E.g. $1 or $5. This way people that go to doctor just to have a talk (because they are bored - yes that happens in public healthcare, because it is free so people abuse it) would free up the queue for people that really need the visit.
AFAIR there was such proposition in France some time ago, I don't know how they solved that.
I live in east Europe in a country with public healthcare (our system even considered to be in bad state). However if I have to choose between spending the saving of my family and spending a week or a month in an ugly hospital, I choose the latter without thinking. The doctors doing the healing are the same, the quality is the same, only aesthetics differ.
There are problems with puclic healthcare that needs solving, but I would much rather focus on thoose problems than pumping insurace companies with money so private hospitals can charge 10x-100x the price of a treatmant (compared to Europe for example).
Coming from Canada, and having had multiple large surgeries and hospital visits over the years, I've had an entirely different experience. We have universal healthcare and some of the best hospitals in the world. As well, the NHS in the UK is consistently ranked among the best healthcare in the world. I have experienced just as long wait times at U.S. hospitals as I have at Canadian ones, but with honestly far worse service as it felt like the doctors were trying to get me out of their sight as fast as humanly possible.
In the UK there is a department called NICE which uses health economics to understand how to best utilize the funding for the national health service to best improve health outcomes (generally measured by increasing QALY or Quality-Adjusted Life Years, but there are multiple measures in reality). This means that if there is a £500k treatment that could save the lives of a 70 year old, but there is a £1m treatment that could save the life of a 20 year old, and there is only budget for one, it would go to the £1m treatment because it has the biggest impact on QALY.
So the treatments that don't get approval are usually those that have a poor return.
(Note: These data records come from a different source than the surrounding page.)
(* ===== verification/WorkflowRuns.v ===== *)
(** * Workflow Runs: data

    The records of crates/solaris-agent/src/workflow_controller.rs that a Run of
    a Workflow consists of, with the JSON forms in which the ledger holds them,
    and the JSON form of a definition (crates/solaris-types/src/workflow.rs),
    whose digest a Run is bound to.  A [BTreeMap] is a [gmap], iterated in key
    order. *)
From S2P Require Import ResourceTypes Prelude Json Types WorkflowTypes CollaborationTypes.

(** ** Ordered maps *)

Definition key_le {A} (a b : string * A) : Prop := String.le a.1 b.1.

#[export] Instance key_le_dec {A} : RelDecision (@key_le A).
Proof. intros a b. unfold key_le. apply _. Defined.

(** [BTreeMap::iter]. *)
Definition btree_iter {A} (m : gmap string A) : list (string * A) :=
  merge_sort key_le (map_to_list m).

Lemma btree_iter_perm {A} (m : gmap string A) : btree_iter m ≡ₚ map_to_list m.
Proof. apply merge_sort_Permutation. Qed.

Lemma elem_of_btree_iter {A} (m : gmap string A) k a : (k, a) ∈ btree_iter m ↔ m !! k = Some a.
Proof. by rewrite btree_iter_perm, elem_of_map_to_list. Qed.

Lemma btree_iter_NoDup {A} (m : gmap string A) : NoDup (btree_iter m).*1.
Proof. rewrite btree_iter_perm. apply NoDup_fst_map_to_list. Qed.

Lemma list_to_map_btree_iter {A} (m : gmap string A) : list_to_map (btree_iter m) = m.
Proof.
  rewrite <-(list_to_map_to_list m) at 2. apply list_to_map_proper; [apply btree_iter_NoDup|].
  apply btree_iter_perm.
Qed.

(** A map with string keys is an object. *)
Definition map_to_value `{Serde A} (m : gmap string A) : Value :=
  VObject ((λ kv, (kv.1, to_value kv.2)) <$> btree_iter m).

Definition entry_from_value `{Serde A} (kv : string * Value) : option (string * A) :=
  a ← from_value kv.2; Some (kv.1, a).

Definition map_from_value `{Serde A} (v : Value) : option (gmap string A) :=
  l ← as_object v; entries ← mapM entry_from_value l; Some (list_to_map entries).

#[export] Program Instance serde_map `{Serde A} : Serde (gmap string A) := {|
  to_value := map_to_value;
  from_value := map_from_value;
  serde_ok m := map_Forall (λ _, serde_ok) m;
|}.
Next Obligation.
  intros A ? m Hm. unfold map_from_value, map_to_value. cbn [as_object mbind option_bind].
  rewrite (proj2 (mapM_Some (entry_from_value (A := A)) _ (btree_iter m))).
  - simpl. by rewrite list_to_map_btree_iter.
  - apply Forall2_fmap_l, Forall_Forall2_diag, Forall_forall. intros [k a] Hin. simpl.
    unfold entry_from_value. simpl. rewrite from_to_value; [done|].
    by eapply Hm, elem_of_btree_iter.
Qed.
Next Obligation.
  intros A ? m Hm. apply value_wf_object. split.
  - rewrite <-list_fmap_compose. apply (btree_iter_NoDup m).
  - apply Forall_fmap, Forall_forall. intros [k a] Hin. apply to_value_wf.
    by eapply Hm, elem_of_btree_iter.
Qed.

(** ** Runs *)

Inductive WorkflowNodeStatus : Type :=
  | NPending | NRunning | NCompleted | NFailed | NSkipped | NCancelled.

Inductive WorkflowRunStatus : Type := RRunning | RCompleted | RFailed | RCancelled.

#[export] Instance WorkflowNodeStatus_eq_dec : EqDecision WorkflowNodeStatus.
Proof. solve_decision. Defined.
#[export] Instance WorkflowRunStatus_eq_dec : EqDecision WorkflowRunStatus.
Proof. solve_decision. Defined.

Definition node_status_str (s : WorkflowNodeStatus) : string :=
  match s with
  | NPending => "pending" | NRunning => "running" | NCompleted => "completed"
  | NFailed => "failed" | NSkipped => "skipped" | NCancelled => "cancelled"
  end.

Definition run_status_str (s : WorkflowRunStatus) : string :=
  match s with
  | RRunning => "running" | RCompleted => "completed" | RFailed => "failed"
  | RCancelled => "cancelled"
  end.

(** [{:?}]. *)
Definition node_status_debug (s : WorkflowNodeStatus) : string :=
  match s with
  | NPending => "Pending" | NRunning => "Running" | NCompleted => "Completed"
  | NFailed => "Failed" | NSkipped => "Skipped" | NCancelled => "Cancelled"
  end.

Definition run_status_debug (s : WorkflowRunStatus) : string :=
  match s with
  | RRunning => "Running" | RCompleted => "Completed" | RFailed => "Failed"
  | RCancelled => "Cancelled"
  end.

#[export] Program Instance serde_node_status : Serde WorkflowNodeStatus := {|
  to_value s := VString (node_status_str s);
  from_value := enum_from_value node_status_str
    [NPending; NRunning; NCompleted; NFailed; NSkipped; NCancelled];
  serde_ok _ := True;
|}.
Next Obligation. by intros []. Qed.
Next Obligation. done. Qed.

#[export] Program Instance serde_run_status : Serde WorkflowRunStatus := {|
  to_value s := VString (run_status_str s);
  from_value := enum_from_value run_status_str [RRunning; RCompleted; RFailed; RCancelled];
  serde_ok _ := True;
|}.
Next Obligation. by intros []. Qed.
Next Obligation. done. Qed.

Record DeferredTaskTerminalWrite : Type := {
  dt_state : TaskState;
  dt_clear_owner : bool;
  dt_outcome_ref : option string;
  dt_failure_class : TaskFailureClass;
  dt_operation_id : OperationId;
}.

#[export] Instance DeferredTaskTerminalWrite_eq_dec : EqDecision DeferredTaskTerminalWrite.
Proof. solve_decision. Defined.

Definition deferred_fields (d : DeferredTaskTerminalWrite) : list (string * option Value) :=
  [("state", Some (to_value (dt_state d))); ("clear_owner", Some (to_value (dt_clear_owner d)));
   ("outcome_ref", field_opt (dt_outcome_ref d));
   ("failure_class", Some (to_value (dt_failure_class d)));
   ("operation_id", Some (to_value (dt_operation_id d)))].

Definition deferred_from (v : Value) : option DeferredTaskTerminalWrite :=
  l ← as_object v;
  state ← read from_value "state" l;
  clear_owner ← read from_value "clear_owner" l;
  outcome_ref ← read_opt from_value "outcome_ref" l;
  failure_class ← read from_value "failure_class" l;
  operation_id ← read from_value "operation_id" l;
  Some {| dt_state := state; dt_clear_owner := clear_owner; dt_outcome_ref := outcome_ref;
          dt_failure_class := failure_class; dt_operation_id := operation_id |}.

#[export] Program Instance serde_deferred : Serde DeferredTaskTerminalWrite := {|
  to_value d := VObject (fields_of (deferred_fields d));
  from_value := deferred_from;
  serde_ok _ := True;
|}.
Next Obligation.
  intros d _. assert (NoDup (deferred_fields d).*1) as Hnd by serde_keys.
  eapply bind_Some_intro; [reflexivity|]. repeat serde_step. by destruct d.
Qed.
Next Obligation. intros d _. serde_wf. Qed.

Record WorkflowNodeAttempt : Type := {
  na_node_id : string;
  na_attempt_id : AttemptId;
  na_attempt_number : Z;
  na_status : WorkflowNodeStatus;
  na_input_digest : option string;
  na_output : option Value;
  na_output_ref : option string;
  na_committed_at_unix_ms : option Z;
  na_error : option string;
  na_failure_class : option TaskFailureClass;
  na_resume_existing_attempt : bool;
  na_deferred : option DeferredTaskTerminalWrite;
}.

(** [output] is not written ([skip_serializing]). *)
Definition attempt_fields (a : WorkflowNodeAttempt) : list (string * option Value) :=
  [("node_id", Some (to_value (na_node_id a))); ("attempt_id", Some (to_value (na_attempt_id a)));
   ("attempt_number", Some (uint_to_value (na_attempt_number a)));
   ("status", Some (to_value (na_status a)));
   ("input_digest", field_opt (na_input_digest a));
   ("output_ref", field_opt (na_output_ref a));
   ("committed_at_unix_ms", i64_to_value <$> na_committed_at_unix_ms a);
   ("error", field_opt (na_error a));
   ("failure_class", field_opt (na_failure_class a));
   ("resume_existing_attempt", field_if (na_resume_existing_attempt a)
                                 (to_value (na_resume_existing_attempt a)));
   ("deferred_task_terminal_write", field_opt (na_deferred a))].

Definition attempt_from (v : Value) : option WorkflowNodeAttempt :=
  l ← as_object v;
  node_id ← read from_value "node_id" l;
  attempt_id ← read from_value "attempt_id" l;
  attempt_number ← read (uint_from_value u32_max) "attempt_number" l;
  status ← read from_value "status" l;
  input_digest ← read_opt from_value "input_digest" l;
  output ← read_opt from_value "output" l;
  output_ref ← read_opt from_value "output_ref" l;
  committed ← read_opt as_i64 "committed_at_unix_ms" l;
  error ← read_opt from_value "error" l;
  failure_class ← read_opt from_value "failure_class" l;
  resume ← read_default from_value false "resume_existing_attempt" l;
  deferred ← read_opt from_value "deferred_task_terminal_write" l;
  Some {| na_node_id := node_id; na_attempt_id := attempt_id; na_attempt_number := attempt_number;
          na_status := status; na_input_digest := input_digest; na_output := output;
          na_output_ref := output_ref; na_committed_at_unix_ms := committed; na_error := error;
          na_failure_class := failure_class; na_resume_existing_attempt := resume;
          na_deferred := deferred |}.

(** What a written attempt reads back from: it carries no output. *)
Definition attempt_ok (a : WorkflowNodeAttempt) : Prop :=
  (0 ≤ na_attempt_number a ≤ u32_max)%Z ∧ na_output a = None ∧
  match na_committed_at_unix_ms a with Some n => is_i64 n | None => True end.

Lemma read_opt_i64 l k o :
  NoDup l.*1 → assoc k l = Some (i64_to_value <$> o) →
  match o with Some n => is_i64 n | None => True end →
  read_opt as_i64 k (fields_of l) = Some o.
Proof.
  intros Hnd Hk Ho. unfold read_opt. rewrite assoc_fields_of, Hk by done.
  destruct o as [n|]; [|done]. simpl. pose proof (i64_roundtrip n Ho) as Hr.
  unfold i64_to_value in *. by case_decide; rewrite Hr.
Qed.

#[export] Program Instance serde_attempt : Serde WorkflowNodeAttempt := {|
  to_value a := VObject (fields_of (attempt_fields a));
  from_value := attempt_from;
  serde_ok := attempt_ok;
|}.
Next Obligation.
  intros a (Hn & Ho & Hc). assert (NoDup (attempt_fields a).*1) as Hnd by serde_keys.
  eapply bind_Some_intro; [reflexivity|].
  do 3 serde_step; [by apply uint_roundtrip|]. do 2 serde_step.
  eapply bind_Some_intro; [unfold read_opt; rewrite assoc_fields_of by done; reflexivity|].
  serde_step. eapply bind_Some_intro; [by apply read_opt_i64|].
  repeat serde_step.
  - intros _. by apply (from_to_value (na_resume_existing_attempt a)).
  - intros H. by rewrite H.
  - destruct a. simpl in *. by subst.
Qed.
Next Obligation.
  intros a (Hn & Ho & Hc). serde_wf. apply Forall_cons_2;
    [|repeat (apply Forall_cons_2; [serde_wf_member|]); apply Forall_nil_2]. intros v Hv. cbn [snd] in Hv.
  destruct (na_committed_at_unix_ms a) as [n|]; [|done].
  injection Hv as <-. unfold i64_to_value. by case_decide.
Qed.

Record WorkflowFailureSummary : Type := {
  fs_primary_failure_class : TaskFailureClass;
  fs_failures : gmap string TaskFailureClass;
}.

#[export] Instance WorkflowFailureSummary_eq_dec : EqDecision WorkflowFailureSummary.
Proof. solve_decision. Defined.

Definition summary_fields (s : WorkflowFailureSummary) : list (string * option Value) :=
  [("primary_failure_class", Some (to_value (fs_primary_failure_class s)));
   ("failures", Some (to_value (fs_failures s)))].

Definition summary_from (v : Value) : option WorkflowFailureSummary :=
  l ← as_object v;
  primary ← read from_value "primary_failure_class" l;
  failures ← read from_value "failures" l;
  Some {| fs_primary_failure_class := primary; fs_failures := failures |}.

#[export] Program Instance serde_summary : Serde WorkflowFailureSummary := {|
  to_value s := VObject (fields_of (summary_fields s));
  from_value := summary_from;
  serde_ok _ := True;
|}.
Next Obligation.
  intros s _. assert (NoDup (summary_fields s).*1) as Hnd by serde_keys.
  eapply bind_Some_intro; [reflexivity|]. repeat serde_step. by destruct s.
Qed.
Next Obligation. intros s _. serde_wf. Qed.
Note that it's usually the whole treatment that gets approved / denied rather than particular patient (or it is approved for a particular subset of people).
The other issue is capacity - so for instance, if there is only a limited capacity to perform MRI scans, then triage is required.
It's worth mentioning that in the UK you can still pay for private treatment, and thus avoid any queues. You can also buy insurance to pay for private treatment.
I know this is tongue in cheek, but all these countries also have private health options, so it’s not really a genuine argument against it anyways. If you were too poor to afford good coverage in the US, you wouldn’t be able to afford the private coverage in other countries either, but for rich people, private insurance is easily obtainable, for relatively cheap too, since they compete with “free”.
They aren't outright denied, just backlogged for years. Need a hip replacement in the UK, and you're a smoker? Good luck trying to get it within a year.
Because it turns out that healthcare is a service, and just making it "free" doesn't magically make it immune to scarcity.